◆ DATA SUPPLIED ◆
(* ===== verification/Sandbox.v ===== *)
(** * The sandbox (tests_python/launchers/sandbox.py)

    A Sandbox manages nodes, clients and daemons, registered by a node number and,
    for the daemons, a protocol.  Node objects are shared between the registry
    and the methods that work on them: they live in a heap and the registry
    holds references.  Clients are not changed after their construction and
    daemons are processes, so both are kept by value. *)

From Stdlib Require Import ZArith Lia.
From stdpp Require Import base tactics list strings numbers.
From S2P Require Import Prelude PyStr PyExc PyRe PyDict PyFloat PyJson PyTime.
From S2P Require Import PyIO ClientOutput Daemons Client ClientCommands ClientFacts.

Local Open Scope Z_scope.
Local Open Scope py_scope.

Definition NODE : str := $"tezos-node".
Definition CLIENT : str := $"tezos-client".
Definition CLIENT_ADMIN : str := $"tezos-admin-client".
Definition BAKER : str := $"tezos-baker".
Definition ENDORSER : str := $"tezos-endorser".
Definition ACCUSER : str := $"tezos-accuser".

Abbreviation identities_t := (list (str * list (str * str))).
(** Processes by protocol and node number. *)
Abbreviation daemons_t := (list (str * list (Z * Z))).

Record Sandbox (C : Type) := MkSandbox {
  binaries_path : str;
  log_dir : option str;
  identities : identities_t;
  rpc_base : Z;
  p2p_base : Z;
  num_peers : Z;
  singleprocess : bool;
  heap : list Node.Node;
  clients : list (Z * C);
  nodes : list (Z * nat);
  bakers : daemons_t;
  endorsers : daemons_t;
  accusers : daemons_t;
  counter : Z;
  logs : list str }.

Arguments MkSandbox {C}.
Arguments binaries_path {C}.
Arguments log_dir {C}.
Arguments identities {C}.
Arguments rpc_base {C}.
Arguments p2p_base {C}.
Arguments num_peers {C}.
Arguments singleprocess {C}.
Arguments heap {C}.
Arguments clients {C}.
Arguments nodes {C}.
Arguments bakers {C}.
Arguments endorsers {C}.
Arguments accusers {C}.
Arguments counter {C}.
Arguments logs {C}.

Section Setters.
Context {C : Type}.
Implicit Types s : Sandbox C.

(** The same sandbox with other registries. *)
Definition update s heap clients nodes bakers endorsers accusers counter logs : Sandbox C :=
  MkSandbox (binaries_path s) (log_dir s) (identities s) (rpc_base s) (p2p_base s) (num_peers s)
    (singleprocess s) heap clients nodes bakers endorsers accusers counter logs.

Definition set_heap h s := update s h (clients s) (nodes s) (bakers s) (endorsers s) (accusers s) (counter s) (logs s).
Definition set_clients c s := update s (heap s) c (nodes s) (bakers s) (endorsers s) (accusers s) (counter s) (logs s).
Definition set_nodes n s := update s (heap s) (clients s) n (bakers s) (endorsers s) (accusers s) (counter s) (logs s).
Definition set_bakers b s := update s (heap s) (clients s) (nodes s) b (endorsers s) (accusers s) (counter s) (logs s).
Definition set_endorsers e s := update s (heap s) (clients s) (nodes s) (bakers s) e (accusers s) (counter s) (logs s).
Definition set_accusers a s := update s (heap s) (clients s) (nodes s) (bakers s) (endorsers s) a (counter s) (logs s).
Definition push_log f s :=
  update s (heap s) (clients s) (nodes s) (bakers s) (endorsers s) (accusers s) (counter s + 1) (logs s ++ [f]).
End Setters.

(** The three registries of daemons. *)
Inductive kind := KBaker | KEndorser | KAccuser.

Definition registry {C} (k : kind) : Sandbox C -> daemons_t :=
  match k with KBaker => bakers | KEndorser => endorsers | KAccuser => accusers end.
Lemma spec_rm_endorser r n i p :
  triple (good r n) (rm_endorser (C := C) i p)
    (fun _ s => enabled n (OpRmEndorser p i) r /\ good (effect (OpRmEndorser p i) r) n s) (good r n).
Proof.
  unfold rm_endorser. apply lookup_then; [done|]. intros pid Hin. eapply triple_bind; [apply spec_del_daemon|].
  intros []. intros s t [He Hs]. rewrite daemon_stop_keeps_result. split; [done|exact Hs].
Qed.

(** *** Removing clients and nodes *)

Lemma good_del_client r n i s : good r n s ->
  good (Reg (r_nodes r) (r_clients r ∖ {[i]}) (r_daemons r)) n (set_clients (ddel i (clients s)) s).
Proof.
  intros [Hi [Hr Hn]]. split; [apply inv_set_clients; [done|]; by apply wf_ddel, (inv_clients s)|]. split; [|done].
  rewrite <- Hr. unfold registered. cbn [r_nodes r_clients r_daemons]. f_equal. apply set_eq. intros j.
  change (clients (set_clients ?d s)) with d.
  rewrite elem_of_difference, elem_of_singleton, !elem_of_list_to_set, elem_of_dkeys_ddel by apply Hi. naive_solver.
Qed.

Lemma good_del_node r n i s : good r n s ->
  good (Reg (r_nodes r ∖ {[i]}) (r_clients r) (r_daemons r)) n (set_nodes (ddel i (nodes s)) s).
Proof.
  intros [Hi [Hr Hn]]. split; [by apply inv_del_node|]. split; [|done].
  rewrite <- Hr. unfold registered. cbn [r_nodes r_clients r_daemons]. f_equal. apply set_eq. intros j.
  change (nodes (set_nodes ?d s)) with d.
  rewrite elem_of_difference, elem_of_singleton, !elem_of_list_to_set, elem_of_dkeys_ddel by apply Hi. naive_solver.
Qed.

Lemma spec_rm_client r n i :
  triple (good r n) (rm_client (C := C) i)
    (fun _ s => enabled n (OpRmClient i) r /\ good (effect (OpRmClient i) r) n s) (good r n).
Proof.
  unfold rm_client. apply get_then. intros self [_ [Hr _]]. apply assert_then; [done|]. intros Hm.
  apply lift_then; [done|]. intros c _. apply keeps_then; [unfold Client_cleanup; solve_keeps|done|]. intros _.
  apply (triple_modify _ _ _ (fun s => _ /\ good _ n s)). intros s Hs. split; [|by apply good_del_client].
  cbn. rewrite <- Hr. cbn. by rewrite elem_of_list_to_set, <- dmem_keys.
Qed.

Lemma good_node_op r n ref m : triple (good r n) (on_node ref (exec_op m)) (fun _ => good r n) (good r n).
Proof. apply good_and; [apply on_node_op|apply reg_on_node]. Qed.
(* ===== verification/PackageRoles.v ===== *)
(** * Roles for packages and source files (docs/_extensions/tezos_custom_roles.py)

    Links to the pages and sources of opam packages and to files of the
    repository.  The roles look at the file system: besides [OS], the walk over a
    directory tree and the existence of a path are the parameter [FS]. *)

From Stdlib Require Import ZArith Lia.
From stdpp Require Import base tactics list strings numbers.
From S2P Require Import Prelude PyStr PyExc PyRe PyDict PyFloat PyIO DocsRoles.

Local Open Scope Z_scope.
Local Open Scope py_scope.

(** [os.walk]: directories with their subdirectories and files, and
    [Path.exists]. *)
Class FS := {
  os_walk : trace -> str -> list (str * list str * list str);
  os_exists : trace -> str -> bool
}.

(** [s.replace(old, new)]: occurrences from left to right, not overlapping. *)
Fixpoint replace_loop (fuel : nat) (old new s : str) : str :=
  match fuel with
  | O => s
  | S n =>
      if startswith old s then new ++ replace_loop n old new (drop (length old) s)
      else match s with [] => [] | c :: r => c :: replace_loop n old new r end
  end.

Definition replace (old new s : str) : str :=
  match old with
  | [] => new ++ concat (map (fun c => c :: new) s)
  | _ => replace_loop (S (length s)) old new s
  end.

Fixpoint env_get (env : environ) (k d : str) : str :=
  match env with
  | [] => d
  | (k', v) :: r => if bool_decide (k' = k) then v else env_get r k d
  end.

Definition TEZOS_HOME : str := $"../".

Section Roles.
Context {U : UCD} {o : OS} {fs : FS}.
Abbreviation IO := (M ()).

(** ** Operations *)

(** The first directory of the walk that has the opam file of the package. *)
Fixpoint find_in_walk (name : str) (walk : list (str * list str * list str)) : option str :=
  match walk with
  | [] => None
  | (path, _, files) :: r =>
      if bool_decide (name +:+ $".opam" ∈ files) then Some (lstrip_chars $"../" path) else find_in_walk name r
  end.

Definition find_dot_opam (name : str) : IO str :=
  walk ← ask (fun t => os_walk t $"..");
  lift (or_raise ValueError (find_in_walk name walk)).

Definition environ_get (k d : str) : IO str := ask (fun t => env_get (os_environ t) k d).

(** [current_source.replace(os.getcwd(), '').count('/')] *)
Definition rel_level (current_source : str) : IO nat :=
  ask (fun t => count_char 47 (replace (os_getcwd t) [] current_source)).

(** The library and the text of a role: [lib<text>], or one text for both. *)
Definition lib_and_text (text : str) : str * str :=
  match re_match titled2_pat text with
  | Some parts => (group_text 1 parts, group_text 2 parts)
  | None => (text, text)
  end.

Fixpoint up (n : nat) (url : str) : str := match n with O => url | S k => up k ($"../" +:+ url) end.

Definition package_role (name rawtext text current_source : str) (options : list (str * str)) :
    IO (list node * list message) :=
  rel_lvl ← rel_level current_source;
  let '(lib, text) := lib_and_text text in
  src ← find_dot_opam lib;
  branch ← environ_get $"CI_COMMIT_REF_NAME" $"master";
  project_url ← environ_get $"CI_PROJECT_URL" $"https://gitlab.com/tezos/tezos";
  let src_url := project_url +:+ $"/tree/" +:+ branch +:+ $"/" +:+ src in
  let Lib := capitalize (replace_char 45 95 lib) in
  generated ← isdir ($"_build/api/odoc/_html/" +:+ lib);
  url ← (if generated : bool then
           inner ← isdir (path_join $"_build" [$"api"; $"odoc"; $"_html"; lib; Lib]);
           let lib := if inner : bool then lib +:+ $"/" +:+ Lib else lib in
           mret (up (rel_lvl - 1) ($"api/api-inline.html#" +:+ lib +:+ $"/index.html"))
         else mret src_url);
  node ← (if bool_decide (name = $"package") then mret (Reference rawtext text url options)
          else if bool_decide (name = $"package-name") then mret (Literal text text)
          else if bool_decide (name = $"package-src") then mret (Reference rawtext src src_url options)
          else raise UnboundLocalError);
  mret ([node], []).

(** ['([^.]+)[.].* '] *)
Definition tagged_pat : regex :=
  rseqs [RGroup 1 (rplus (RChar (fun c => negb (c =? 46)%N))); ch 46; rstar dot].

Definition opam_role (rawtext text : str) (options : list (str * str)) : IO (list node * list message) :=
  let '(lib, text) := lib_and_text text in
  let url :=
    match re_match tagged_pat lib with
    | Some tagged => $"https://opam.ocaml.org/packages/" +:+ group_text 1 tagged +:+ $"/" +:+ lib
    | None => $"https://opam.ocaml.org/packages/" +:+ lib
    end in
  mret ([Reference rawtext text url options], []).

Definition src_role (rawtext text : str) (lineno : Z) (options : list (str * str)) :
    IO (list node * list message) :=
  let '(text, src) := lib_and_text text in
  exists_ ← ask (fun t => os_exists t (path_join TEZOS_HOME [src]));
  let msg := if exists_ : bool then []
             else [WarningMessage ($"source file " +:+ src +:+ $" does not exist in the repo") lineno] in
  branch ← environ_get $"CI_COMMIT_REF_NAME" $"master";
  project_url ← environ_get $"CI_PROJECT_URL" $"https://gitlab.com/tezos/tezos";
  is_file ← isfile (path_join TEZOS_HOME [src]);
  let url := project_url +:+ (if is_file : bool then $"/-/blob/" else $"/-/tree/") +:+ branch +:+ $"/" +:+ src in
  mret ([Reference rawtext text url options], msg).

(** ** Links between pages *)

Lemma replace_loop_none fuel old new s : contains old s = false -> replace_loop fuel old new s = s.
Proof.
  revert s. induction fuel as [|n IH]; intros s H; [done|]. cbn [replace_loop].
  destruct s as [|c r]; cbn [contains] in H; apply orb_false_iff in H as [-> Hr]; [done|]. by rewrite IH.
Qed.

Lemma replace_prefix old rest : old <> [] -> contains old rest = false -> replace old [] (old ++ rest) = rest.
Proof.
  intros Hne Hno. unfold replace. destruct old as [|c old]; [done|].
  cbn [replace_loop]. rewrite startswith_app, drop_app_length. by apply replace_loop_none.
Qed.

(** The document in the directories [dirs] of the documentation. *)
Definition source_path (cwd : str) (dirs : list str) (file : str) : str :=
  cwd ++ concat (map (fun d => $"/" ++ d) (dirs ++ [file])).

Lemma count_char_app c s1 s2 : count_char c (s1 ++ s2) = (count_char c s1 + count_char c s2)%nat.
Proof. unfold count_char. by rewrite list.filter_app, length_app. Qed.

Lemma count_char_none c s : c ∉ s -> count_char c s = 0%nat.
Proof.
  unfold count_char. induction s as [|d s IH]; intros H; [done|]. apply not_elem_of_cons in H as [Hc Hs].
  rewrite filter_cons_False by congruence. auto.
Qed.

Lemma count_slashes l : Forall (fun d => 47%N ∉ d) l -> count_char 47 (concat (map (fun d => $"/" ++ d) l)) = length l.
Proof.
  induction 1 as [|d l Hd _ IH]; [done|]. cbn [map concat length].
  rewrite !count_char_app, IH, (count_char_none 47 d) by done. reflexivity.
Qed.

(** Following a relative link from a page in the directories [dirs]. *)
Fixpoint follow (dirs : list str) (url : str) : list str * str :=
  match dirs with
  | [] => ([], url)
  | _ :: rest => if startswith $"../" url then follow rest (drop 3 url) else (dirs, url)
  end.

Lemma up_snoc n url : up (S n) url = $"../" +:+ up n url.
Proof. revert url. induction n as [|n IH]; intros url; [done|]. cbn [up] in *. by rewrite IH. Qed.

Lemma follow_up dirs url : follow dirs (up (length dirs) url) = ([], url).
Proof.
  induction dirs as [|d dirs IH]; [done|]. cbn [length follow]. rewrite up_snoc, startswith_app.
  by change (drop 3 ($"../" +:+ ?x)) with x.
Qed.

Lemma rel_level_source t cwd dirs file s :
  os_getcwd t = cwd -> cwd <> [] -> Forall (fun d => 47%N ∉ d) (dirs ++ [file]) ->
  contains cwd (concat (map (fun d => $"/" ++ d) (dirs ++ [file]))) = false ->
  rel_level (source_path cwd dirs file) s t = (Ok (S (length dirs)), s, t).
Proof.
  intros Hcwd Hne Hf Hno. unfold rel_level, ask. rewrite Hcwd. unfold source_path.
  rewrite replace_prefix, count_slashes by done. rewrite length_app. cbn. by rewrite Nat.add_comm.
Qed.

(** C33. From whatever directory of the documentation a page refers to a package
    whose API pages were generated, the link leads to the page of the package below
    the root of the documentation. *)
Theorem package_role_reaches_api rawtext lib cwd dirs file options t path :
  re_match titled2_pat lib = None ->
  os_getcwd t = cwd -> cwd <> [] -> Forall (fun d => 47%N ∉ d) (dirs ++ [file]) ->
  contains cwd (concat (map (fun d => $"/" ++ d) (dirs ++ [file]))) = false ->
  find_in_walk lib (os_walk t $"..") = Some path ->
  os_isdir t ($"_build/api/odoc/_html/" +:+ lib) = true ->
  let Lib := capitalize (replace_char 45 95 lib) in
  let page := if os_isdir t (path_join $"_build" [$"api"; $"odoc"; $"_html"; lib; Lib])
              then lib +:+ $"/" +:+ Lib else lib in
  exists url, package_role $"package" rawtext lib (source_path cwd dirs file) options () t
    = (Ok ([Reference rawtext lib url options], []), (), t)
    /\ follow (rev dirs) url = ([], $"api/api-inline.html#" +:+ page +:+ $"/index.html").
Proof.
  intros Hlib Hcwd Hne Hf Hno Hwalk Hdir. unfold package_role.
  unfold mbind, M_bind. rewrite rel_level_source by done. unfold lib_and_text. rewrite Hlib.
  unfold find_dot_opam, environ_get, isdir, ask, lift, mbind, M_bind. rewrite Hwalk, Hdir. cbn [or_raise].
  rewrite bool_decide_eq_true_2 by done. cbn [mret M_ret Nat.sub].
  rewrite Nat.sub_0_r, <- (length_rev dirs). eexists. split; [reflexivity|]. apply follow_up.
Qed.

End Roles.

(** A documentation tree with one package. *)
Definition docs_os : OS :=
  {| os_isfile _ _ := false; os_isdir _ p := bool_decide (p = $"_build/api/odoc/_html/tezos-base"); os_environ _ := [];
     os_run _ _ _ _ := Raise OSError; os_spawn _ _ _ _ := Raise OSError;
     os_poll _ _ := None; os_wait _ _ _ := None; os_mkdtemp _ _ := Raise OSError;
     os_tempfile _ := Raise OSError; os_rmtree _ _ := Raise OSError;
     os_read _ _ := Raise OSError; os_write _ _ _ := Raise OSError;
     os_http _ _ _ _ := Raise OSError; os_utcnow _ := 0; os_getcwd _ := $"/tezos/docs";
     os_listdir _ _ := Raise OSError; os_exec _ _ _ _ := Raise OSError |}.

Definition docs_fs : FS :=
  {| os_walk _ _ := [($"..", [$"src"], []); ($"../src/lib_base", [], [$"dune"; $"tezos-base.opam"])];
     os_exists _ _ := false |}.

Lemma package_role_reaches_api_witness :
  exists url, package_role (U := ascii_only_ucd) (o := docs_os) (fs := docs_fs) $"package" $":package:" $"tezos-base"
    (source_path $"/tezos/docs" [$"developer"; $"old"] $"intro.rst") [] () []
    = (Ok ([Reference $":package:" $"tezos-base" url []], []), (), [])
    /\ follow (rev [$"developer"; $"old"]) url = ([], $"api/api-inline.html#tezos-base/index.html").
Proof.
  apply (package_role_reaches_api (U := ascii_only_ucd) (o := docs_os) (fs := docs_fs)
    $":package:" $"tezos-base" $"/tezos/docs" [$"developer"; $"old"] $"intro.rst" [] [] $"src/lib_base").
  1,2,5,6,7: vm_compute; reflexivity.
  - discriminate.
  - by apply (bool_decide_eq_true_1 (Forall _ _)).
Defined.

(** The hidden directories of a path lose their dots. *)
Example find_dot_opam_hidden :
  find_in_walk $"x" [($"../.build/x", [], [$"x.opam"])] = Some $"build/x".
Proof. vm_compute. reflexivity. Qed.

◆ ACTION ITEM ◆
Could you reproduce exactly the lines of the entries above, from the one with "PyFloat PyIO DocsRoles." through the one with "lift (or_raise ValueError", and nothing else?

◆ ANSWER TO THIS TASK ◆
From S2P Require Import Prelude PyStr PyExc PyRe PyDict PyFloat PyIO DocsRoles.

Local Open Scope Z_scope.
Local Open Scope py_scope.

(** [os.walk]: directories with their subdirectories and files, and
    [Path.exists]. *)
Class FS := {
  os_walk : trace -> str -> list (str * list str * list str);
  os_exists : trace -> str -> bool
}.

(** [s.replace(old, new)]: occurrences from left to right, not overlapping. *)
Fixpoint replace_loop (fuel : nat) (old new s : str) : str :=
  match fuel with
  | O => s
  | S n =>
      if startswith old s then new ++ replace_loop n old new (drop (length old) s)
      else match s with [] => [] | c :: r => c :: replace_loop n old new r end
  end.

Definition replace (old new s : str) : str :=
  match old with
  | [] => new ++ concat (map (fun c => c :: new) s)
  | _ => replace_loop (S (length s)) old new s
  end.

Fixpoint env_get (env : environ) (k d : str) : str :=
  match env with
  | [] => d
  | (k', v) :: r => if bool_decide (k' = k) then v else env_get r k d
  end.

Definition TEZOS_HOME : str := $"../".

Section Roles.
Context {U : UCD} {o : OS} {fs : FS}.
Abbreviation IO := (M ()).

(** ** Operations *)

(** The first directory of the walk that has the opam file of the package. *)
Fixpoint find_in_walk (name : str) (walk : list (str * list str * list str)) : option str :=
  match walk with
  | [] => None
  | (path, _, files) :: r =>
      if bool_decide (name +:+ $".opam" ∈ files) then Some (lstrip_chars $"../" path) else find_in_walk name r
  end.

Definition find_dot_opam (name : str) : IO str :=
  walk ← ask (fun t => os_walk t $"..");
  lift (or_raise ValueError (find_in_walk name walk)).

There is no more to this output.